Your assignment
From the line containing "rewrite run_query_of. split_and!." to the final line of the material below, copy each line exactly, including both endpoints, and leave out all other lines.

:: Data extracts

Lemma below_root_decided children h q : query_type h = Some q -> below_root children h <> Indeterminate.
Proof.
  intros Hq. unfold below_root. rewrite Hq. destruct (q =? QUERY_WORKFLOW_LAUNCH); [|by destruct (_ && _)]. clear Hq.
  revert h. induction children as [|[name attrs below] children IH]; intros h; [done|]. cbn [add_parameters].
  destruct (parameter_node name attrs h) as [h1| | | |] eqn:E; cbn [and_then]; try done; [|by apply decided in E].
  destruct below; [apply IH|done].
Qed.

Lemma root_unset name attrs below h :
  root_query parseInt name attrs SocketQuerySAX2Handler_new = Next h -> query_type h = None ->
  undecided (Element name attrs below).
Proof.
  unfold root_query, statistics_query, status_query, launch_query, instance_query, failure.
  intros E Hq. repeat break_match_hyp E; simplify_eq; try done.
  repeat match goal with
  | H : bool_decide _ = true |- _ => apply bool_decide_eq_true in H
  | H : bool_decide _ = false |- _ => apply bool_decide_eq_false in H
  end; subst. eapply u_action; try eassumption. rewrite !not_elem_of_cons. split_and!; try done. by intros ?%elem_of_nil.
Qed.

Lemma undecided_iff x : query_of parseInt x = Indeterminate <-> undecided x.
Proof.
  split.
  - destruct x as [name attrs children]. rewrite query_of_below. intros E.
    destruct (root_query parseInt name attrs SocketQuerySAX2Handler_new) as [h| | | |] eqn:Er; try done; [|by apply decided in Er].
    cbn [and_then] in E. destruct (query_type h) as [q|] eqn:Hq; [by apply (below_root_decided _ _ _ Hq) in E|].
    by eapply root_unset.
  - intros [attrs id n action below En Ei Ep Ea Hn]. rewrite query_of_below. unfold root_query, instance_query.
    rewrite !not_elem_of_cons in Hn. cbn -[below_root getValue]. rewrite En, Ei, Ep, Ea.
    destruct Hn as (H1 & H2 & H3 & H4 & _).
    rewrite (bool_decide_eq_false_2 _ H1), (bool_decide_eq_false_2 _ H2), (bool_decide_eq_false_2 _ H3), (bool_decide_eq_false_2 _ H4).
    reflexivity.
Qed.

(** C23: Run on the events of any XML document, the handler completes
    exactly on the documents of the language of queries and then holds
    exactly what they ask: ping, statistics and status queries of a known
    type and action, a launch with a name, a mode, a host, a user and
    parameter children, each with a valid new name, a value and no child,
    and the queries on an instance with their numbers; ping, the reset, the
    status of workflows and the cancellation, wait and kill queries accept
    any content, and an unknown mode leaves the option unset. On an unknown
    action it uses a variable that was never set, and on any other document
    it throws before the end. *)
Theorem handler_equivalent x :
  (forall h, run parseInt (events x) SocketQuerySAX2Handler_new = Complete h <-> exists q, reads x q /\ h = handler_of q) /\
  (run parseInt (events x) SocketQuerySAX2Handler_new = Indeterminate <-> undecided x) /\
  (forall h, run parseInt (events x) SocketQuerySAX2Handler_new <> Next h).
Proof.
  rewrite run_query_of. split_and!.
  - intros h. split; [apply query_of_reads|]. intros (q & R & ->). by apply reads_query_of.
  - apply undecided_iff.
  - intros h. destruct x as [name attrs children]. rewrite query_of_below. unfold below_root.
    destruct (root_query _ _ _ _) as [h0| | | |] eqn:E; try done; cbn [and_then]. destruct (query_type h0); [|done].
    match goal with |- and_then ?r _ <> _ => by destruct r end.
Qed.
End language.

::::

Task output
  rewrite run_query_of. split_and!.
  - intros h. split; [apply query_of_reads|]. intros (q & R & ->). by apply reads_query_of.
  - apply undecided_iff.
  - intros h. destruct x as [name attrs children]. rewrite query_of_below. unfold below_root.
    destruct (root_query _ _ _ _) as [h0| | | |] eqn:E; try done; cbn [and_then]. destruct (query_type h0); [|done].
    match goal with |- and_then ?r _ <> _ => by destruct r end.
Qed.
End language.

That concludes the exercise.